Nous savons que les médias sociaux peuvent être nocifs pour les adolescents. Meta a trouvé dans sa propre recherche qu’Instagram aggrave l’image corporelle pour une adolescente sur trois, et Snapchat a été poursuivi plusieurs fois pour ne pas faire assez pour atténuer la cyberintimidation. Même la forme américaine du chirurgien général a publié un avis sur le risque d’utilisation des médias sociaux des jeunes. Mais un nouveau report montre que les médias sociaux peuvent parfois avoir des impacts positifs sur les adolescents, malgré ses dommages.
Selon l’étude menée par le Pew Research Center, 74% des adolescents américains ont déclaré que les médias sociaux les rendaient plus connectés à leurs amis, avec 63% disant que les plateformes en ligne leur donnent un endroit pour exprimer leur créativité.
Alors que le gouvernement américain essaie d’adopter une législation visant à changer l’expérience des adolescents en ligne, ces données montrent comment certains adolescents trouvent que les médias sociaux sont une influence positive.
Une explication possible de ces données pourrait être que les adolescents se sentent plus libres d’exprimer des themslves en ligne qu’ils ne le peuvent à l’école ou à la maison.
Une étude menée par le projet Trevor a montré que 53% des jeunes LGBTQ de couleur se sentaient en sécurité et comprises sur Tiktok, suivis de Discord (43%) et Instagram (41%). Ces communautés en ligne contribuent à des résultats positifs sur la santé mentale. Le même répondant était 20% moins susceptible d’avoir tenté de se suicider l’année précédente s’ils s’étaient sentis en sécurité dans un espace en ligne.

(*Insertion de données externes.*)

(** * DynaCal: the date/time parser and the calendar-file encoder

    A shallow embedding of [src/utils/dateParser.js],
    [src/utils/icsGenerator.js], the link to Google Calendar of
    [src/utils/calendarLinks.js] and the functions of the scraper and the
    popup that work on strings and records, with the built-ins they call
    (regular-expression matching, [parseInt], [Date], [String] methods,
    [URLSearchParams]) modelled next to them.

    Conventions.
    - A JavaScript string is the list of its UTF-16 code units, each a
      number in [N].
    - A JavaScript number that the code computes is an integer or NaN:
      [option Z], with [None] for NaN.
    - A [Date] holds its time value, the milliseconds since the epoch in
      UTC, or is invalid. The time zone of the machine is the function
      [LocalTZA] of ECMAScript: the constructor goes through it from the
      local fields to the time value, and the getters go back.
    - What a call reads from its environment (the time zone, the clock,
      the random generator) is an argument of the function. *)

From Stdlib Require Import ZArith NArith Lia String Ascii DecimalString DecimalZ.
From stdpp Require Import gmap list.
From Equations Require Import Equations.

Open Scope Z_scope.

(** ** Strings *)

(** An ASCII literal as a string of code units. *)
Definition str (s : string) : list N :=
  map N_of_ascii (list_ascii_of_string s).

(** [s.substring(from, to)] for [from <= to]. *)
Definition substring (s : list N) (from to : nat) : list N :=
  take (to - from) (drop from s).

(** [s.substring(from)] *)
Definition substring_from (s : list N) (from : nat) : list N :=
  drop from s.

(** [parts.join(sep)] *)
Fixpoint join (sep : list N) (parts : list (list N)) : list N :=
  match parts with
  | [] => []
  | [p] => p
  | p :: ps => p ++ sep ++ join sep ps
  end.

(** [s.replace(/c/g, by)] for a pattern that is one literal character. *)
Definition replace_all (c : N) (by_ : list N) (s : list N) : list N :=
  flat_map (λ x, if (x =? c)%N then by_ else [x]) s.

Definition upper_unit (c : N) : N :=
  if ((97 <=? c) && (c <=? 122))%N then (c - 32)%N else c.

Definition lower_unit (c : N) : N :=
  if ((65 <=? c) && (c <=? 90))%N then (c + 32)%N else c.
(** Tensors are kept symbolic: where they come from and their leading
    dimension.  [batch] below reads off the first dimension. *)
Inductive tensor :=
| Input (input_var : InputBatch)
| Noise (batch_size data_size : Z)          (* noise(batch_size, data_size) *)
| UnsqueezeRepeat (z : tensor) (sequence_length : Z)
                                            (* z.unsqueeze(1).repeat(1, n, 1) *)
| Forward (w : state_dict) (train_mode : bool) (z : tensor).
                                            (* net(z) *)

(** [t.size(0)]: the number of samples in the batch. *)
Fixpoint batch (t : tensor) : Z :=
  match t with
  | Input input_var => size0 input_var
  | Noise n _ => n
  | UnsqueezeRepeat z _ => batch z
  | Forward _ _ z => batch z
  end.

(** What [save_images] hands to the image writer: one tensor, or (with
    [print_multiple_generators]) a list of tensors. *)
Inductive generated :=
| One (t : tensor)
| Many (ts : list tensor).

Definition image_count (g : generated) : Z :=
  match g with
  | One t => batch t
  | Many ts => fold_right Z.add 0 (map batch ts)
  end.

(* ===================================================================== *)
(** ** The world the trainer acts on *)
(* ===================================================================== *)

Inductive file :=
| YamlFile (doc : pyval)
    (* yaml.dump(doc, file) *)
| PickleFile (sd : state_dict)
    (* torch.save(sd, path) *)
| DatasetImages (images : generated) (discr : option Genome)
    (* loader.dataset.save_images(images, path, discr) *)
| LoaderImages (images : tensor) (shape : option (list Z)).
    (* self.dataloader.save_images(images, shape, path) *)

Record World := {
  files : gmap string file;   (* the file system, by path *)
  nets : loc -> Net;          (* the networks *)
  log : list string;          (* lines given to the logger, oldest first *)
  clock : string              (* datetime.now().strftime('%Y-%m-%d %H:%M:%S') *)
}.

Inductive exn := IndexError.

Inductive outcome (A : Type) :=
| Return (a : A)
| Raise (e : exn).
Arguments Return {A} a.
Arguments Raise {A} e.

(** A computation runs in a world and leaves a world, also when it raises:
    what it wrote before the exception stays written. *)
Definition M (A : Type) : Type := World -> outcome A * World.

Definition ret {A} (a : A) : M A := fun w => (Return a, w).

Definition bind {A B} (c : M A) (k : A -> M B) : M B :=
  fun w =>
    match c w with
    | (Return a, w') => k a w'
    | (Raise e, w') => (Raise e, w')
    end.

Definition raise {A} (e : exn) : M A := fun w => (Raise e, w).

Notation "'let*' x ':=' c 'in' k" := (bind c (fun x => k))
  (at level 10, x name, c at level 100, k at level 200).
Notation "c ';;;' k" := (bind c (fun _ => k))
  (at level 100, k at level 200, right associativity).

(** [xs[i]] for an index [i >= 0] *)
Definition index {A} (xs : list A) (i : nat) : M A :=
  match xs !! i with
  | Some x => ret x
  | None => raise IndexError
  end.

Definition set_files (fs : gmap string file) (w : World) : World :=
  {| files := fs; nets := nets w; log := log w; clock := clock w |}.

Definition set_nets (ns : loc -> Net) (w : World) : World :=
  {| files := files w; nets := ns; log := log w; clock := clock w |}.

(** [open(path, 'w')] and one write: the file is created or replaced. *)
Definition write_file (path : string) (f : file) : M unit :=
  fun w => (Return tt, set_files (<[path := f]> (files w)) w).

Definition logger_info (line : string) : M unit :=
  fun w => (Return tt,
            {| files := files w; nets := nets w;
               log := log w ++ [line]; clock := clock w |}).

Definition now : M string := fun w => (Return (clock w), w).

Definition get_net (l : loc) : M Net := fun w => (Return (nets w l), w).

Definition with_training (flag : bool) (n : Net) : Net :=
  {| weights := weights n; training := flag |}.

(** The store once the network at [l] has its flag set to [flag]. *)
Definition switch (l : loc) (flag : bool) (ns : loc -> Net) : loc -> Net :=
  fun l' => if Nat.eqb l' l then with_training flag (ns l') else ns l'.

Definition set_training (l : loc) (flag : bool) : M unit :=
  fun w => (Return tt, set_nets (switch l flag (nets w)) w).

(** [net.eval()] and [net.train()] *)
Definition net_eval (l : loc) : M unit := set_training l false.
Definition net_train (l : loc) : M unit := set_training l true.

(** [net(z)]: the forward pass reads the weights and the mode. *)
Definition net_call (l : loc) (z : tensor) : M tensor :=
  let* n := get_net l in ret (Forward (weights n) (training n) z).

(** [torch.save(net.state_dict(), path)] *)
Definition torch_save_state_dict (l : loc) (path : string) : M unit :=
  let* n := get_net l in write_file path (PickleFile (weights n)).
(** A valid answer whose [data] array is empty. *)
Definition emptyDataRoot : gmap QString QJsonValue :=
  members [ ("city", str "上海"); ("aqi", object [("pm25", str "12")]);
            ("data", Array []) ].

Definition emptyDataForecast : QByteArray := Some (Object emptyDataRoot).

(** A valid object without [data]. *)
Definition noDataForecast : QByteArray :=
  Some (object [ ("city", str "上海") ]).

(** A forecast whose [data] array has eight elements. *)
Definition eightDayRoot : gmap QString QJsonValue :=
  members [ ("city", str "北京");
            ("data", Array (sampleDays ++ take 2 sampleDays)) ].

Definition eightDayForecast : QByteArray := Some (Object eightDayRoot).

Definition okReply (body : QByteArray) : QNetworkReply :=
  mkReply NoError 200 body.

(** The window after the six-day forecast has arrived: [None] stands for a
    run that stopped with a fault. *)
Definition afterSampleForecast : option Widget :=
  result (readHttpReply (okReply sampleForecast) sampleWidget).

(** The window after the six-day forecast, as a window. *)
Definition loadedWidget : Widget := default sampleWidget afterSampleForecast.

(** A six-day forecast with the same high temperature on every day. *)
Definition uniformForecast (tem1 : string) : QByteArray :=
  Some (object
    [ ("city", str "北京");
      ("data",
       Array ((λ date,
                 dayObject date "星期六" "晴" "12" "3" tem1 "北风" "3级" "优"
                   "天气较凉" "40%")
              <$> [ "2025-03-01"; "2025-03-02"; "2025-03-03"; "2025-03-04";
                    "2025-03-05"; "2025-03-06" ])) ]).
(** * daily_asteroid: a shallow embedding of [app.py]

    The bot is a sequential script around four external services (the NASA
    feeds reached with [requests], the translator, the Supabase table
    [subscribers] and the Telegram bot with its job queue).  The embedding
    keeps the program's own shape:

    - Python values decoded from JSON are the inductive type [value];
      subscripting, [.get], truthiness, [random.choice], [float] and [int]
      are total functions into [result], whose [Raise] carries the Python
      exception;
    - the handlers run in a state-and-exception monad [M] over a [World]
      (table rows, job queue, error log, trace of the external calls made);
    - what the outside answers is read from an [Env], indexed by the number
      of external interactions made so far, so that every sequence of upstream
      outcomes is one [Env]. *)

From Stdlib Require Import ZArith String Ascii List Bool Lia DecimalString.
From Stdlib Require Import DecimalZ DecimalPos.
From Stdlib Require Import Floats.PrimFloat Floats.SpecFloat Floats.FloatOps.
Import ListNotations.

Set Warnings "-register-all".

Open Scope string_scope.
Open Scope Z_scope.

(** ** Python values, exceptions and builtins *)

Module Py.

(** The exceptions the script can meet.  [KeyErrorIndex] is the [KeyError]
    of a dict asked for an integer key; [External] stands for whatever a
    library call raises (connection errors, API errors, translation errors). *)
Inductive exn : Type :=
| KeyError (key : string)
| KeyErrorIndex (i : nat)
| IndexError (msg : string)
| TypeError (msg : string)
| AttributeError (msg : string)
| ValueError (msg : string)
| OverflowError (msg : string)
| External (msg : string).

(** [str(e)], as the handlers interpolate it in their log lines. *)
Definition str_exn (e : exn) : string :=
  match e with
  | KeyError key => "'" ++ key ++ "'"
  | KeyErrorIndex i => NilZero.string_of_uint (Nat.to_uint i)
  | IndexError msg | TypeError msg | AttributeError msg
  | ValueError msg | OverflowError msg | External msg => msg
  end.

Inductive result (A : Type) : Type :=
| Return (a : A)
| Raise (e : exn).
Arguments Return {A} a.
Arguments Raise {A} e.

Definition rbind {A B : Type} (r : result A) (k : A -> result B) : result B :=
  match r with
  | Return a => k a
  | Raise e => Raise e
  end.

(** What [json()] can hand back: [None], booleans, integers, floats,
    strings, lists and dicts with string keys. *)
Inductive value : Type :=
| VNone
| VBool (b : bool)
| VInt (z : Z)
| VFloat (f : float)
| VStr (s : string)
| VList (l : list value)
| VDict (kv : list (string * value)).

(** [type(v).__name__], as the messages of [TypeError] and
    [AttributeError] quote it. *)
Definition type_name (v : value) : string :=
  match v with
  | VNone => "NoneType"
  | VBool _ => "bool"
  | VInt _ => "int"
  | VFloat _ => "float"
  | VStr _ => "str"
  | VList _ => "list"
  | VDict _ => "dict"
  end.

(** Truth value testing ([if x:], [not x]). *)
Definition truthy (v : value) : bool :=
  match v with
  | VNone => false
  | VBool b => b
  | VInt z => negb (z =? 0)
  | VFloat f => negb (PrimFloat.eqb f 0%float)
  | VStr s => negb (String.eqb s "")
  | VList l => match l with [] => false | _ :: _ => true end
  | VDict kv => match kv with [] => false | _ :: _ => true end
  end.

Fixpoint lookup (key : string) (kv : list (string * value)) : option value :=
  match kv with
  | [] => None
  | (k, v) :: rest => if String.eqb k key then Some v else lookup key rest
  end.

(** [v[key]] with a string key. *)
Definition getitem (v : value) (key : string) : result value :=
  match v with
  | VDict kv =>
      match lookup key kv with
      | Some x => Return x
      | None => Raise (KeyError key)
      end
  | VStr _ => Raise (TypeError "string indices must be integers")
  | VList _ => Raise (TypeError "list indices must be integers or slices, not str")
  | _ => Raise (TypeError ("'" ++ type_name v ++ "' object is not subscriptable"))
  end.

(** [v[i]] with a natural index (the script only uses [0] and the index
    drawn by [random.choice]).  A string is indexed as the sequence of the
    characters of its encoding. *)
Definition getindex (v : value) (i : nat) : result value :=
  match v with
  | VList l =>
      match nth_error l i with
      | Some x => Return x
      | None => Raise (IndexError "list index out of range")
      end
  | VStr s =>
      match String.get i s with
      | Some c => Return (VStr (String c EmptyString))
      | None => Raise (IndexError "string index out of range")
      end
  | VDict _ => Raise (KeyErrorIndex i)
  | _ => Raise (TypeError ("'" ++ type_name v ++ "' object is not subscriptable"))
  end.

(** [v.get(key, default)]: only dicts have the method. *)
Definition dict_get (v : value) (key : string) (default : value) : result value :=
  match v with
  | VDict kv =>
      match lookup key kv with
      | Some x => Return x
      | None => Return default
      end
  | _ => Raise (AttributeError ("'" ++ type_name v ++ "' object has no attribute 'get'"))
  end.

(** [len(v)]; a string counts the characters of its encoding. *)
Definition len (v : value) : result nat :=
  match v with
  | VStr s => Return (String.length s)
  | VList l => Return (List.length l)
  | VDict kv => Return (List.length kv)
  | _ => Raise (TypeError ("object of type '" ++ type_name v ++ "' has no len()"))
  end.

(** [random.choice(seq)] where [r] is the random draw: it takes [len(seq)],
    refuses an empty sequence and returns [seq[randbelow(len(seq))]]. *)
Definition choice (r : nat) (seq : value) : result value :=
  rbind (len seq) (fun n =>
    match n with
    | O => Raise (IndexError "Cannot choose from an empty sequence")
    | S _ => getindex seq (r mod n)%nat
    end).

(** [str(z)] for an integer. *)
Definition str_int (z : Z) : string := NilZero.string_of_int (Z.to_int z).

(** [float(z)] for an integer: round to nearest even, [OverflowError] when
    the integer is beyond the range of a double. *)
Definition float_of_int (z : Z) : result float :=
  let f := SF2Prim (binary_normalize prec emax z 0 false) in
  if PrimFloat.eqb (PrimFloat.abs f) PrimFloat.infinity
  then Raise (OverflowError "int too large to convert to float")
  else Return f.

(** [int(f)] for a float: truncation towards zero; infinities and NaN are
    refused. *)
Definition int_of_float (f : float) : result Z :=
  match Prim2SF f with
  | S754_zero _ => Return 0
  | S754_finite neg m e =>
      let a := if 0 <=? e then Z.shiftl (Z.pos m) e else Z.shiftr (Z.pos m) (- e) in
      Return (if neg then - a else a)
  | S754_infinity _ => Raise (OverflowError "cannot convert float infinity to integer")
  | S754_nan => Raise (ValueError "cannot convert float NaN to integer")
  end.

(** The two builtins that are not modelled bit by bit: parsing a decimal
    text into a double ([float(s)], which raises [ValueError] on a text that
    is no number) and the [str()] of a float, list or dict. *)
Record Builtins : Type := {
  float_of_str : string -> result float;
  repr : value -> string
}.

(** [float(v)]. *)
Definition to_float (py : Builtins) (v : value) : result float :=
  match v with
  | VStr s => float_of_str py s
  | VInt z => float_of_int z
  | VFloat f => Return f
  | VBool b => Return (if b then 1%float else 0%float)
  | _ => Raise (TypeError ("float() argument must be a string or a real number, not '" ++
                           type_name v ++ "'"))
  end.

(** [str(v)], what [f"{v}"] interpolates. *)
Definition str (py : Builtins) (v : value) : string :=
  match v with
  | VStr s => s
  | VNone => "None"
  | VBool true => "True"
  | VBool false => "False"
  | VInt z => str_int z
  | _ => repr py v
  end.

(** [f"{z:,}"]: decimal digits grouped by three from the right. *)
Fixpoint group3 (digits_rev : list ascii) (k : nat) : list ascii :=
  match digits_rev with
  | [] => []
  | d :: rest =>
      match k, rest with
      | O, _ :: _ => d :: ","%char :: group3 rest 2
      | O, [] => [d]
      | S k', _ => d :: group3 rest k'
      end
  end.

Definition format_thousands (z : Z) : string :=
  let digits := list_ascii_of_string (NilZero.string_of_uint (N.to_uint (Z.abs_N z))) in
  let grouped := string_of_list_ascii (rev (group3 (rev digits) 2)) in
  if z <? 0 then "-" ++ grouped else grouped.

End Py.

(** ** The world the script runs in *)

Module App.
Import Py.

(** [time(hour=.., minute=.., tzinfo=timezone(timedelta(hours=..)))]. *)
Record Time : Type := {
  hour : Z;
  minute : Z;
  utcoffset_hours : Z
}.

(** The callbacks a job can be bound to: the script has one. *)
Inductive Callback : Type :=
| SendPeriodicMessage.

(** A job of the queue, as [run_daily] creates it.  [job_id] is the
    scheduler's own identifier of the job: [schedule_removal] finds the job
    by it. *)
Record Job : Type := {
  job_id : nat;
  callback : Callback;
  time : Time;
  data : Z;
  name : string
}.

Record JobQueue : Type := {
  next_id : nat;
  jobs : list Job
}.

(** The external calls of the script, in the order they are made. *)
Inductive event : Type :=
| HttpGet (url : string)
| Translate (texto : string)
| DbInsert (chat_id : Z)
| DbDelete (chat_id : Z)
| DbSelect
| SendPhoto (chat_id : Z) (photo : value) (caption : string)
| SendMessage (chat_id : Z) (text : string)
| ReplyText (chat_id : Z) (text : string).

Record World : Type := {
  clock : nat;                   (* interactions with the outside so far *)
  subscribers : list Z;          (* column chat_id of the rows of table subscribers *)
  job_queue : option JobQueue;   (* context.job_queue, None when not installed *)
  log : list string;             (* what logger.error wrote *)
  trace : list event             (* external calls made *)
}.

(** [requests.Response]: [status_code] and what [json()] does. *)
Record Response : Type := {
  status_code : Z;
  json : result value
}.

Dans la propre étude de Pew, 34% des adolescents ont indiqué qu’ils obtenaient parfois des informations sur la santé mentale sur les réseaux sociaux, 63% disant que c’est un moyen important de trouver de telles informations.
Ces statistiques ne nous disent pas si les informations que les adolescents trouvent sur la santé mentale sont des accidents ou utiles, mais ce sont des données utiles à une époque où seulement 52% des adolescents ont dit qu’ils se sentaient extrêmement ou très à l’aise de parler à leurs parents de leur santé mentale, par banc.
Cela ne signifie pas que les médias sociaux se présentent sans ses inconvénients, et l’étude de Pew également ces pièges. Pourtant, les adolescents sont plus préoccupés par l’impact négatif des médias sociaux sur leurs pairs que sur eux-mêmes. Alors que 48% des adolescents ont déclaré que les médias sociaux avaient un impact négatif sur les personnes de leur âge, seulement 14% pensent que les médias sociaux ont un effet négatif sur eux personnellement.
Là encore, ces dons de statistiques autodéclarés racontent toujours l’histoire blanche. Bien que les adolescents disent que les médias sociaux sont plus susceptibles d’aider leur amitié que de les blesser, les médias sociaux nuisent à leur sommeil (45%) et à la productivité (40%).